_Exercise aim_
Exactly the lines from the opening of the data through the line containing "match cmd with inl e" should be reproduced, please, with nothing added.

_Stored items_
Content starts
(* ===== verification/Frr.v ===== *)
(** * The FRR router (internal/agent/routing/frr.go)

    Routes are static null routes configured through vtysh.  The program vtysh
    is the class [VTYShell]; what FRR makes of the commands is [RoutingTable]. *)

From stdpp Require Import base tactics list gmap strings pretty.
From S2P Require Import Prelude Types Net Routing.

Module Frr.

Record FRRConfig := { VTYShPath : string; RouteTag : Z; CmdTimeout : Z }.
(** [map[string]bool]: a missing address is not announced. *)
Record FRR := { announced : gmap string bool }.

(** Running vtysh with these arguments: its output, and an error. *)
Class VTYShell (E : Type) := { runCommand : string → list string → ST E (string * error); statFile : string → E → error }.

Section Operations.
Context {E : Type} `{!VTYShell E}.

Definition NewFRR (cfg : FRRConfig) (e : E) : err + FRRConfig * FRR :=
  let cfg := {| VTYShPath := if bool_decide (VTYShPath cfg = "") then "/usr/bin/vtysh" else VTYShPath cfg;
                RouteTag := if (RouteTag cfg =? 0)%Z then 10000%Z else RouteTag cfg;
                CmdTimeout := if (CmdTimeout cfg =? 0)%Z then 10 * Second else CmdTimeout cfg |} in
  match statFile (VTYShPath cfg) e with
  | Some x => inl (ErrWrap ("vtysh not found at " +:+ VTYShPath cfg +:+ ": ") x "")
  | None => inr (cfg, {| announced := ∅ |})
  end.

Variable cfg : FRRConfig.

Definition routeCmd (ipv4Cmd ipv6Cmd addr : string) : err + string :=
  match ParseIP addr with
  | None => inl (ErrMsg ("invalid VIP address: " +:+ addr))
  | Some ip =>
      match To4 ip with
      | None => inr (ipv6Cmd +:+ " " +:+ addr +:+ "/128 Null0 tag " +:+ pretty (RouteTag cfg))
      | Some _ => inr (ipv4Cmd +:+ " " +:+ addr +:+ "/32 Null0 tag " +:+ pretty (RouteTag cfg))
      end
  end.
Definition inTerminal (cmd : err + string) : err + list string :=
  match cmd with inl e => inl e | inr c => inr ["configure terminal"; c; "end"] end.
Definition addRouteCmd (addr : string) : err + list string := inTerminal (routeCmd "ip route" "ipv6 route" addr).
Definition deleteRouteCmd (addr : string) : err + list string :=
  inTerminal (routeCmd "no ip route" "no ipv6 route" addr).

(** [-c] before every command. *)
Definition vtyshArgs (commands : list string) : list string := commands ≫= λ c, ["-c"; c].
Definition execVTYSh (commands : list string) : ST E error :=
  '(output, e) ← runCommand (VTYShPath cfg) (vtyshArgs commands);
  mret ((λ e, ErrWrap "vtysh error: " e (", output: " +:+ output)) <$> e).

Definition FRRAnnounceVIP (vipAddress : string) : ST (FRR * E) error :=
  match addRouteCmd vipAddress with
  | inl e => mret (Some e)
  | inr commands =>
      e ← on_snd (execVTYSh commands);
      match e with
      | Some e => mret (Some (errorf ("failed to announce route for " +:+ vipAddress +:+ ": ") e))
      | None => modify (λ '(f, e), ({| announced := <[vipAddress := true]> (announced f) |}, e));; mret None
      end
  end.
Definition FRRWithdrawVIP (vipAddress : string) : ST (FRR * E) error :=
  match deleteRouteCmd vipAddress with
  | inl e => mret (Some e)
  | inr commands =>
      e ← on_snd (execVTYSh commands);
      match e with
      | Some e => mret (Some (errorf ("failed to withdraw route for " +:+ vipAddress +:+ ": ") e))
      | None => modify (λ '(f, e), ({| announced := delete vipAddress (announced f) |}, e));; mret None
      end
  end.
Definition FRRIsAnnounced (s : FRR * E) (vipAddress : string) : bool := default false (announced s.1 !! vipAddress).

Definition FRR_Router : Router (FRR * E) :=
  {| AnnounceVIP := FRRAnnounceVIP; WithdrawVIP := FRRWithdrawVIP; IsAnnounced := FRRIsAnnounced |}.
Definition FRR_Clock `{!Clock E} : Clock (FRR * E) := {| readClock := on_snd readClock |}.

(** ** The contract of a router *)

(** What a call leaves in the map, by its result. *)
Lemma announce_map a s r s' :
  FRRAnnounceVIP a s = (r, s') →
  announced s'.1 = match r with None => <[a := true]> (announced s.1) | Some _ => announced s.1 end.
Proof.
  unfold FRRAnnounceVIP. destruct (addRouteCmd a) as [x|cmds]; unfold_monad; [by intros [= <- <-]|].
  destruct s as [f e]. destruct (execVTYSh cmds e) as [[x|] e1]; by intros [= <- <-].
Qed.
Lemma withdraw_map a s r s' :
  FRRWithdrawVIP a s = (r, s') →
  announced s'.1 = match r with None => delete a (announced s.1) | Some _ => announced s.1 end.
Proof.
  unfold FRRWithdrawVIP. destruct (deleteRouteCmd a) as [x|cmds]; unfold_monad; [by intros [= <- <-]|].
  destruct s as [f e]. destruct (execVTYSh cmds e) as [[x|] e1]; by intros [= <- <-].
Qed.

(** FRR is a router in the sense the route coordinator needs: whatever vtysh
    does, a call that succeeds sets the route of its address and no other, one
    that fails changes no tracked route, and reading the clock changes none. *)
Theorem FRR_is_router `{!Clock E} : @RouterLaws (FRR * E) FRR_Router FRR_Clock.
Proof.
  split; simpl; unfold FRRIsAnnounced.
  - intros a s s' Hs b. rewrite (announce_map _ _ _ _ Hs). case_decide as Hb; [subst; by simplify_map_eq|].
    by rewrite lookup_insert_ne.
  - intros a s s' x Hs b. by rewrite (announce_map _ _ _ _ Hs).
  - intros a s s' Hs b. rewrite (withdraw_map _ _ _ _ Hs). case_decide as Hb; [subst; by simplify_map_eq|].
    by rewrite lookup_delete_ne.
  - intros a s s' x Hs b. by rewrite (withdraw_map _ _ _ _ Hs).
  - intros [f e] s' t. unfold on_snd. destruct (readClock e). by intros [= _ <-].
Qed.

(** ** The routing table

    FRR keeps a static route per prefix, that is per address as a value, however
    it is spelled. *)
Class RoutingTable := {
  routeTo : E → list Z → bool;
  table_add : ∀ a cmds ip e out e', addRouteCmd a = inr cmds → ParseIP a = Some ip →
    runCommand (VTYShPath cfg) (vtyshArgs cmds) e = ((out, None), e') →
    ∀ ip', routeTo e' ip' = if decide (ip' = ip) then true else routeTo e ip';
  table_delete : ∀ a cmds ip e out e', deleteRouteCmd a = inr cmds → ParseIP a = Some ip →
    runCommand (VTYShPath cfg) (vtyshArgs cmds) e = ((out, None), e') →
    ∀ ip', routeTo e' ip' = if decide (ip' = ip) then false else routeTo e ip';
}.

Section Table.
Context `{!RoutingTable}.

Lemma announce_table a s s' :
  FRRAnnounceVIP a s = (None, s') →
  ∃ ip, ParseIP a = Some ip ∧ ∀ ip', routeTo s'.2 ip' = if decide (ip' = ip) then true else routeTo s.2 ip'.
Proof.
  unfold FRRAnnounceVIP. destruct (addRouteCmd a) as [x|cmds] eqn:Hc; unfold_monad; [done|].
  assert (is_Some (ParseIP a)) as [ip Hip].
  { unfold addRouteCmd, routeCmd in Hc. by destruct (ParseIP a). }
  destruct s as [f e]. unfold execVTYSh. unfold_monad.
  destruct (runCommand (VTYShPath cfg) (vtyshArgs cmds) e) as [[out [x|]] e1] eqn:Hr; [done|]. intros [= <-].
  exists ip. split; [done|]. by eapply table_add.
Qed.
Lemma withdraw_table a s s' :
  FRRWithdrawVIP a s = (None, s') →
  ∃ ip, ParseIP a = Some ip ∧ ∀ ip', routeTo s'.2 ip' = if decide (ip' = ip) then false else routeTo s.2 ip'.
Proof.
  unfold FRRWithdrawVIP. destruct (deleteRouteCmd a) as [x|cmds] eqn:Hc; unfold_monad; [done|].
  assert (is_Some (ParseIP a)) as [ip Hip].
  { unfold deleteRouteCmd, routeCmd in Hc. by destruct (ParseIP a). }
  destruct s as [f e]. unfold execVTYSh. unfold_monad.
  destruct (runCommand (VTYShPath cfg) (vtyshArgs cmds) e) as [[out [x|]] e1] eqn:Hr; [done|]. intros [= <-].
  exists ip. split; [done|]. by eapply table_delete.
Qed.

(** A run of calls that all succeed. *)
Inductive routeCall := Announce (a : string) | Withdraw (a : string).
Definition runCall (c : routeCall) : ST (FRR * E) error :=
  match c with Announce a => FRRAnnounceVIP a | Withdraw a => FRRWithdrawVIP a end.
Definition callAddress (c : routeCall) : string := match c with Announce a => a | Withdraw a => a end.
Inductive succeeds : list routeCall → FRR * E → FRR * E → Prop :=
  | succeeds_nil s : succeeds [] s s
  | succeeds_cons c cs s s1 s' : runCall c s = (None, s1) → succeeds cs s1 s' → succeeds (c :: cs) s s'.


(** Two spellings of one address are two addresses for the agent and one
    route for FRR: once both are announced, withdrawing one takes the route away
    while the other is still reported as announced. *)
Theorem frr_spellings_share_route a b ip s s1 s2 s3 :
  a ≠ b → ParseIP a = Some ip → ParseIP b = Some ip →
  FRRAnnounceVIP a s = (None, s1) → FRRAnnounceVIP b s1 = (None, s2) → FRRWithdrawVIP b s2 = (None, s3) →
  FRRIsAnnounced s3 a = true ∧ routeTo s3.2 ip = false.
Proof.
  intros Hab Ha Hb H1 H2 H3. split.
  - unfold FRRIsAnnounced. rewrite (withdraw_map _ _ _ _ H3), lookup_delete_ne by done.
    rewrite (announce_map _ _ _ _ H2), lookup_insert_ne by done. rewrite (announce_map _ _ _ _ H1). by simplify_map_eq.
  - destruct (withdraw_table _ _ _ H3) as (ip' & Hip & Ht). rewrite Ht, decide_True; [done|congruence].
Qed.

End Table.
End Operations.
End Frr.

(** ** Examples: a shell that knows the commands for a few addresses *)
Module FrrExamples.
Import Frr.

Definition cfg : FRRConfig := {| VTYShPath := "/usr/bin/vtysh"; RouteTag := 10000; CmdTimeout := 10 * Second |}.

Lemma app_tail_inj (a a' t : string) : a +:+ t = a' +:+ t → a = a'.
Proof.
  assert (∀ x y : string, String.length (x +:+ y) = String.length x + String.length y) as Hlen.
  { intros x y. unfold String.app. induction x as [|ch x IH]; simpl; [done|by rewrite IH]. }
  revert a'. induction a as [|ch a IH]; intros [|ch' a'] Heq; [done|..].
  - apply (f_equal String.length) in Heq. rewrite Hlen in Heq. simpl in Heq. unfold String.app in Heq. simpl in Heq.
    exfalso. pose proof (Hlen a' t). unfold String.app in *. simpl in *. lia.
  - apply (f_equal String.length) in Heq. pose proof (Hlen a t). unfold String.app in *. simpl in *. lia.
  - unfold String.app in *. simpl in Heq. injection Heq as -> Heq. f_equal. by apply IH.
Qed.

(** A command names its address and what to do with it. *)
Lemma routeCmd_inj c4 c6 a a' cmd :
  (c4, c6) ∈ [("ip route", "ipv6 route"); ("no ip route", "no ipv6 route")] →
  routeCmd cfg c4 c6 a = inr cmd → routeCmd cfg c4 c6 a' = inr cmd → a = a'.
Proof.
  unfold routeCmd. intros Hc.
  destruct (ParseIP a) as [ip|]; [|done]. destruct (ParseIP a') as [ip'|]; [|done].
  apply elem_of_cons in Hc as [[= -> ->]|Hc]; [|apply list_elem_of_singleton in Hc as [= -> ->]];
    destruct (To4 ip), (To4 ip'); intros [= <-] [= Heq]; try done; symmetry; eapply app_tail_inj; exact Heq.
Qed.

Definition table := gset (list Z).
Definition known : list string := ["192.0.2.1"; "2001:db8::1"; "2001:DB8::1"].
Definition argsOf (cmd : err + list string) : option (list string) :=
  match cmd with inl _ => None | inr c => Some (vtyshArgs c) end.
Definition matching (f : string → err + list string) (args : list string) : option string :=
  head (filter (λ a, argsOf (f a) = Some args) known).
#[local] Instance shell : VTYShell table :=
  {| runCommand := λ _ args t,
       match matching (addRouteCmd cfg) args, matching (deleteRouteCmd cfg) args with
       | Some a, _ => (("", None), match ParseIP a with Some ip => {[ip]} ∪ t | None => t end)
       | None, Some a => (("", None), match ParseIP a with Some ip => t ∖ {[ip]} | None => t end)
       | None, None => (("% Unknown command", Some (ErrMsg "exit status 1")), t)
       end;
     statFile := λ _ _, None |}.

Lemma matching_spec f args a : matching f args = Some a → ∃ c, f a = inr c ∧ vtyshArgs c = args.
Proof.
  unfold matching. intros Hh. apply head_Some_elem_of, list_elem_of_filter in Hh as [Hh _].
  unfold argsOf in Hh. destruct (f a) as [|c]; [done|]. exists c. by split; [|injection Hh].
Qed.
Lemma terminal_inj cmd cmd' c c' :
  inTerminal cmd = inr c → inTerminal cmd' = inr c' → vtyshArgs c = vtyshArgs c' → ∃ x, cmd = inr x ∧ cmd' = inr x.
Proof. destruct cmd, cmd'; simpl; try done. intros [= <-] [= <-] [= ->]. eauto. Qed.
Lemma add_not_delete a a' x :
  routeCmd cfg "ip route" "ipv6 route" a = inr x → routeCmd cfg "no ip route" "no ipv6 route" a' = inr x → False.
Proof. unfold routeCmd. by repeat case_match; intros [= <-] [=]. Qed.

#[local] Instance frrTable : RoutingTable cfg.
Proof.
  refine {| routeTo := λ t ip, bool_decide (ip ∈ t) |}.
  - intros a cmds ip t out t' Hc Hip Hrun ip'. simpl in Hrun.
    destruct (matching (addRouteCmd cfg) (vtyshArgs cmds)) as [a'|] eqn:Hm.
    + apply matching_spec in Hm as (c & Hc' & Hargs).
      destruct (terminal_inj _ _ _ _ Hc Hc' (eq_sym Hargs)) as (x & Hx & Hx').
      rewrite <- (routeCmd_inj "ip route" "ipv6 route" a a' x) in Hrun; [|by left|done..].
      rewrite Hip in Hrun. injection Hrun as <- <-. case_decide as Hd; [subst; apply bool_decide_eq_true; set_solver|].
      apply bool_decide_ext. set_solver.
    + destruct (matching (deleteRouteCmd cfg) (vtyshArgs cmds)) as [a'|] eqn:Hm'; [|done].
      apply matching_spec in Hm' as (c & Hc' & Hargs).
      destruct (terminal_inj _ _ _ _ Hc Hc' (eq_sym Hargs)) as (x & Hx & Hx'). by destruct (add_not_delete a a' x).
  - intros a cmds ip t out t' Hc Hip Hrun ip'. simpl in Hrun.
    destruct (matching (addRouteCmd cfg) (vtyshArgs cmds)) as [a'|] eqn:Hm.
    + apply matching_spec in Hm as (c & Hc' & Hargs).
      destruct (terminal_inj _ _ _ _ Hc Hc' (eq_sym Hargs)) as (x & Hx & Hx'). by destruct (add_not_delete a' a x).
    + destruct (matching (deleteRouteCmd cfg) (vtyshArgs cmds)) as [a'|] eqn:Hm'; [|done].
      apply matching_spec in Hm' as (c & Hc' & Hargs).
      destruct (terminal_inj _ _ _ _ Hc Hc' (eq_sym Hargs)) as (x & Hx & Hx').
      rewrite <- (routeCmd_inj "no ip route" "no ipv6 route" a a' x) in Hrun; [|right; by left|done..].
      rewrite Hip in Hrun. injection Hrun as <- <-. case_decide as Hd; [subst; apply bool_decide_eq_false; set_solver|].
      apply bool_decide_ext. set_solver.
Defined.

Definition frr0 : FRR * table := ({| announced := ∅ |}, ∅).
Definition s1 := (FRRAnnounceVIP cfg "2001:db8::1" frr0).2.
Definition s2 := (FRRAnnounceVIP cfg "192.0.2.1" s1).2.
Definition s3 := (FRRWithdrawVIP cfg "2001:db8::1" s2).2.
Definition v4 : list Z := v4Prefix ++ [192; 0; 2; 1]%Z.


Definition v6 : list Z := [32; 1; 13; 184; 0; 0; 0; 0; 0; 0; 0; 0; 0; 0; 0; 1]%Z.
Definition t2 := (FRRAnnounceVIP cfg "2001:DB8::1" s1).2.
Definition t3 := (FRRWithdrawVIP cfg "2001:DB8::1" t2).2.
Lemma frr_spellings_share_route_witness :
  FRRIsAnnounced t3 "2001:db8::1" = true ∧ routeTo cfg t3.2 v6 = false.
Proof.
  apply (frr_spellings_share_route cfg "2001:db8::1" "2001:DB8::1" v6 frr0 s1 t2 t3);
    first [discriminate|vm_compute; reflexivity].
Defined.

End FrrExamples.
Content ends
_Solution for this exercise_
(* ===== verification/Frr.v ===== *)
(** * The FRR router (internal/agent/routing/frr.go)

    Routes are static null routes configured through vtysh.  The program vtysh
    is the class [VTYShell]; what FRR makes of the commands is [RoutingTable]. *)

From stdpp Require Import base tactics list gmap strings pretty.
From S2P Require Import Prelude Types Net Routing.

Module Frr.

Record FRRConfig := { VTYShPath : string; RouteTag : Z; CmdTimeout : Z }.
(** [map[string]bool]: a missing address is not announced. *)
Record FRR := { announced : gmap string bool }.

(** Running vtysh with these arguments: its output, and an error. *)
Class VTYShell (E : Type) := { runCommand : string → list string → ST E (string * error); statFile : string → E → error }.

Section Operations.
Context {E : Type} `{!VTYShell E}.

Definition NewFRR (cfg : FRRConfig) (e : E) : err + FRRConfig * FRR :=
  let cfg := {| VTYShPath := if bool_decide (VTYShPath cfg = "") then "/usr/bin/vtysh" else VTYShPath cfg;
                RouteTag := if (RouteTag cfg =? 0)%Z then 10000%Z else RouteTag cfg;
                CmdTimeout := if (CmdTimeout cfg =? 0)%Z then 10 * Second else CmdTimeout cfg |} in
  match statFile (VTYShPath cfg) e with
  | Some x => inl (ErrWrap ("vtysh not found at " +:+ VTYShPath cfg +:+ ": ") x "")
  | None => inr (cfg, {| announced := ∅ |})
  end.

Variable cfg : FRRConfig.

Definition routeCmd (ipv4Cmd ipv6Cmd addr : string) : err + string :=
  match ParseIP addr with
  | None => inl (ErrMsg ("invalid VIP address: " +:+ addr))
  | Some ip =>
      match To4 ip with
      | None => inr (ipv6Cmd +:+ " " +:+ addr +:+ "/128 Null0 tag " +:+ pretty (RouteTag cfg))
      | Some _ => inr (ipv4Cmd +:+ " " +:+ addr +:+ "/32 Null0 tag " +:+ pretty (RouteTag cfg))
      end
  end.
Definition inTerminal (cmd : err + string) : err + list string :=
  match cmd with inl e => inl e | inr c => inr ["configure terminal"; c; "end"] end.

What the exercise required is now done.